My son is on an exchange to Quebec, so we had a rare child-free weekend. We played D&D with friends, went out to the new Storm Crow Alehouse for Valentine’s Day, and I got an entire book read.
I tell people I’m a slow reader – and I am – but a child in the house makes me an even slower reader, clearly.
The book was also a quick read: we were liars, by e. lockhart.

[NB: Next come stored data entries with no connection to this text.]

(** [list.index]: the position of [x], or [ValueError]. *)
Fixpoint index_of (x : pystr) (l : list pystr) (i : N) : res N :=
  match l with
  | [] => raise ValueError
  | y :: l' => if pystr_eqb x y then Ok i else index_of x l' (i + 1)
  end.

Definition is_leap (y : N) : bool :=
  (N.eqb (y mod 4) 0 && negb (N.eqb (y mod 100) 0)) || N.eqb (y mod 400) 0.

Definition days_in_month (y m : N) : N :=
  match m with
  | 2 => if is_leap y then 29 else 28
  | 4 | 6 | 9 | 11 => 30
  | _ => 31
  end.

Record datetime := { year : N; month : N; day : N; hour : N; minute : N; second : N }.

(** The checks of [datetime.date] and [datetime.datetime]. *)
Definition valid_datetime (t : datetime) : bool :=
  in_range 1 9999 (year t) && in_range 1 12 (month t) &&
  in_range 1 (days_in_month (year t) (month t)) (day t) &&
  (hour t <=? 23) && (minute t <=? 59) && (second t <=? 59).

(** [datetime.strptime(s, "%a %b %d %H:%M:%S +0000 %Y")]. *)
Definition strptime_x (s : pystr) : res datetime :=
  match p_format s with
  | [] => raise ValueError
  | (g, rest) :: _ =>
      match rest with
      | _ :: _ => raise ValueError
      | [] =>
          m <- index_of (py_lower (g_b g)) months 1 ;;
          _ <- index_of (py_lower (g_a g)) weekdays 0 ;;
          let t := {| year := g_Y g; month := m; day := g_d g;
                      hour := g_H g; minute := g_M g; second := g_S g |} in
          if valid_datetime t then Ok t else raise ValueError
      end
  end.

(** ** [strftime("%Y-%m-%dT%H:%M:%S")] *)

(** Decimal digits of a number, most significant first ([str(n)]); each
    step divides by ten, so one step per bit of [n] is enough fuel. *)
Fixpoint digits_go (fuel : nat) (n : N) (acc : pystr) : pystr :=
  match fuel with
  | O => acc
  | S f => if n <? 10 then (48 + n) :: acc else digits_go f (n / 10) ((48 + n mod 10) :: acc)
  end.

Definition show_N (n : N) : pystr := digits_go (S (N.size_nat n)) n [].

(** A two-digit field, zero-padded. *)
Definition pad2 (n : N) : pystr := [48 + n / 10; 48 + n mod 10].

(** glibc prints [%Y] without padding. *)
Definition strftime_iso (t : datetime) : pystr :=
  show_N (year t) ++ [45] ++ pad2 (month t) ++ [45] ++ pad2 (day t) ++ [84] ++
  pad2 (hour t) ++ [58] ++ pad2 (minute t) ++ [58] ++ pad2 (second t).

(** The whole conversion of a [created_at] value. *)
Definition canonical_created_at (s : pystr) : res pystr :=
  t <- strptime_x s ;; Ok (strftime_iso t).

(** ** The first match of a parser *)

(** [heads p s a s']: the first match of [p] on [s] yields [a] and leaves
    [s']. *)
Definition heads {A} (p : parser A) (s : pystr) (a : A) (s' : pystr) : Prop :=
  exists l, p s = (a, s') :: l.

(** ** Timestamps as X renders them *)

Definition x_weekday (wd : nat) : pystr :=
  u (nth wd ["Mon"; "Tue"; "Wed"; "Thu"; "Fri"; "Sat"; "Sun"] EmptyString)%string.

Definition x_month (m : N) : pystr :=
  u (nth (N.to_nat m - 1) ["Jan"; "Feb"; "Mar"; "Apr"; "May"; "Jun";
                            "Jul"; "Aug"; "Sep"; "Oct"; "Nov"; "Dec"] EmptyString)%string.

Definition pad4 (y : N) : pystr := pad2 (y / 100) ++ pad2 (y mod 100).

(** ["Wed Oct 10 20:19:24 +0000 2018"]. *)
Definition render_x (wd : nat) (t : datetime) : pystr :=
  x_weekday wd ++ 32 :: x_month (month t) ++ 32 :: pad2 (day t) ++ 32 ::
  pad2 (hour t) ++ 58 :: pad2 (minute t) ++ 58 :: pad2 (second t) ++ 32 ::
  u "+0000" ++ 32 :: pad4 (year t).

(** What the regular expression accepts in each field of [render_x]. *)
Definition x_shape (wd : nat) (t : datetime) : Prop :=
  (wd < 7)%nat /\ 1 <= month t <= 12 /\ 1 <= day t <= 31 /\ hour t <= 23 /\
  minute t <= 59 /\ second t <= 61 /\ year t <= 9999.

Definition sample_time : datetime :=
  {| year := 2018; month := 10; day := 10; hour := 20; minute := 19; second := 24 |}.

Lemma heads_ret {A} (a : A) s : heads (p_ret a) s a s.
Proof. exists []; reflexivity. Qed.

I quite enjoyed it, although I was worried I would’t. Rich teens spending summers on their family’s private island is not something that grabs my interest easily, but I’d heard so many good things about this book that I kept going (it didn’t hurt that bits of it were written in poetry, so the density of words on the page was low and I could zip through at faster-than-usual speed). In the end, it was worth it — there’s a twist, which I had known in advance, but even though I was looking for it, I couldn’t predict it. I had found many of the characters pretty repugnant, but the ending gives you new eyes and new sympathy. I was moved, and hadn’t expected to be.
Family is such a complicated subject; if no one ever wrote about anything else, there would still be plenty of material and variety in books, I think. I’m really fascinated by the density of the subject matter contrasted with the airiness of the writing style. One would think that the result would feel like skating over the surface and not really getting to the meat of anything. However, the book is more like someone running a finger lightly over your skin, and then over a cut you didn’t realize you had, which hurts intensely at the slightest touch. Sure, the narrative could jab a finger right into the wound (and some books do, and that isn’t the wrong way to go about it necessarily), but I’m intrigued by the effects of such delicacy. The zing of pain isn’t less painful for all that. In fact, I think the contrast heightens the shock; the touch is so light, you get lulled into thinking it’s not going to hurt at all.
It’s masterfully done. I’m not sure I could do it.